## Directions for this task
Copy out each line of the data below in which "apply" appears.

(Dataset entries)
______________________________
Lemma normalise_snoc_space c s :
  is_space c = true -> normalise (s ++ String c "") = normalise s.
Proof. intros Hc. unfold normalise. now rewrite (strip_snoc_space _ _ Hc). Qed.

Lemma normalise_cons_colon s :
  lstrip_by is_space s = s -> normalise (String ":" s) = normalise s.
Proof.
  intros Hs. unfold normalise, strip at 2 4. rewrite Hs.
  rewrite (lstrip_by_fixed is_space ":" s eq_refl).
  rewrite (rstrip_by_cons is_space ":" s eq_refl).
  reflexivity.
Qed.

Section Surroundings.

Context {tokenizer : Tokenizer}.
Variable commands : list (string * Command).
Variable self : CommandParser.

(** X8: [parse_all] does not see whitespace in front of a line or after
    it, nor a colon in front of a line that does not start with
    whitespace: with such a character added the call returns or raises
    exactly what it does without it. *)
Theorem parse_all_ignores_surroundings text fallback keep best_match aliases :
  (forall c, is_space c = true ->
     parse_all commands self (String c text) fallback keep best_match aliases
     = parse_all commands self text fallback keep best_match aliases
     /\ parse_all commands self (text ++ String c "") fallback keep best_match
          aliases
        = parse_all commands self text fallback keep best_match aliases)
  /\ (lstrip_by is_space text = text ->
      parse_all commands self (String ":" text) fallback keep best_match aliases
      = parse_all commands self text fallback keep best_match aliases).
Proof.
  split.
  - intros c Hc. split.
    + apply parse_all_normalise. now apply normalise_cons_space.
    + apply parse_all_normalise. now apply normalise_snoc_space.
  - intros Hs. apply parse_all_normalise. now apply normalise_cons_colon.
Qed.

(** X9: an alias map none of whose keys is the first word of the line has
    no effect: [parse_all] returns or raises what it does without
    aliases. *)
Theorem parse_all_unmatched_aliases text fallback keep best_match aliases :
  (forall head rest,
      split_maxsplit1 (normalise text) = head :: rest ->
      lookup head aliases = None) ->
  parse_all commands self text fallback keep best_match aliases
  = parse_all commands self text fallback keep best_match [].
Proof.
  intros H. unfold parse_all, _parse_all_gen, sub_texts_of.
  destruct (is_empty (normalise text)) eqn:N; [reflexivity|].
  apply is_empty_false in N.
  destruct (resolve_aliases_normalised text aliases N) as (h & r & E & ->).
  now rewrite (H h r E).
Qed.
______________________________
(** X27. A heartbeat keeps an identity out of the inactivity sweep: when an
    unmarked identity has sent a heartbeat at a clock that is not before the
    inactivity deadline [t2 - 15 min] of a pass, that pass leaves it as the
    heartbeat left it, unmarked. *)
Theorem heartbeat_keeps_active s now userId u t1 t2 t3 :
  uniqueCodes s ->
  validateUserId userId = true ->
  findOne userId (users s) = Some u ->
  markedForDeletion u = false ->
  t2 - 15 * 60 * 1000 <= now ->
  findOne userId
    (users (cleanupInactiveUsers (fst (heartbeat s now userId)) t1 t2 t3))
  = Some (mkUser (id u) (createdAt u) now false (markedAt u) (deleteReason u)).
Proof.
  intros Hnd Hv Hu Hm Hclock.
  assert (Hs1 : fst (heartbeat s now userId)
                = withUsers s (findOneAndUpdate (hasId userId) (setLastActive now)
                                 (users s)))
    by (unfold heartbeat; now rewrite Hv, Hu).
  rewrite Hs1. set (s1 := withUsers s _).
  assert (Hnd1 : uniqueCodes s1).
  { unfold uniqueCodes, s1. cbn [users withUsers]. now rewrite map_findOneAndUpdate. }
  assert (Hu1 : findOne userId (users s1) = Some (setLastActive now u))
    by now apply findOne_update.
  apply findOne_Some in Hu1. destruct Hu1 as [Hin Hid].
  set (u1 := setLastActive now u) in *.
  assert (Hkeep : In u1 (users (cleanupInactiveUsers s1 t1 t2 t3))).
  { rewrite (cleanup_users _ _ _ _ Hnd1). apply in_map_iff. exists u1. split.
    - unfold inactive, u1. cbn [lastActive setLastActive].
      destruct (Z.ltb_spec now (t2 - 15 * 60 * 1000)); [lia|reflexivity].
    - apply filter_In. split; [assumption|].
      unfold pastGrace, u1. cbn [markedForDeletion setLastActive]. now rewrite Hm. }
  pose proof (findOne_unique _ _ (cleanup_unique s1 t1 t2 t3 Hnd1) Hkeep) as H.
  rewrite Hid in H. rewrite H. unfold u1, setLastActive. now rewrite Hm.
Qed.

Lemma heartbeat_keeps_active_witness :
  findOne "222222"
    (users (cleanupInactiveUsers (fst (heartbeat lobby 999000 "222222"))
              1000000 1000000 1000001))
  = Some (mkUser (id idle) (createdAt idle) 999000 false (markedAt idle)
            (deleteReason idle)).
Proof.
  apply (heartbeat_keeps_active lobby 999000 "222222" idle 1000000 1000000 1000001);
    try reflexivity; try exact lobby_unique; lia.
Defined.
______________________________
## Result of this task
    + apply parse_all_normalise. now apply normalise_cons_space.
    + apply parse_all_normalise. now apply normalise_snoc_space.
  - intros Hs. apply parse_all_normalise. now apply normalise_cons_colon.
  apply is_empty_false in N.
    by now apply findOne_update.
  apply findOne_Some in Hu1. destruct Hu1 as [Hin Hid].
  { rewrite (cleanup_users _ _ _ _ Hnd1). apply in_map_iff. exists u1. split.
    - apply filter_In. split; [assumption|].
  apply (heartbeat_keeps_active lobby 999000 "222222" idle 1000000 1000000 1000001);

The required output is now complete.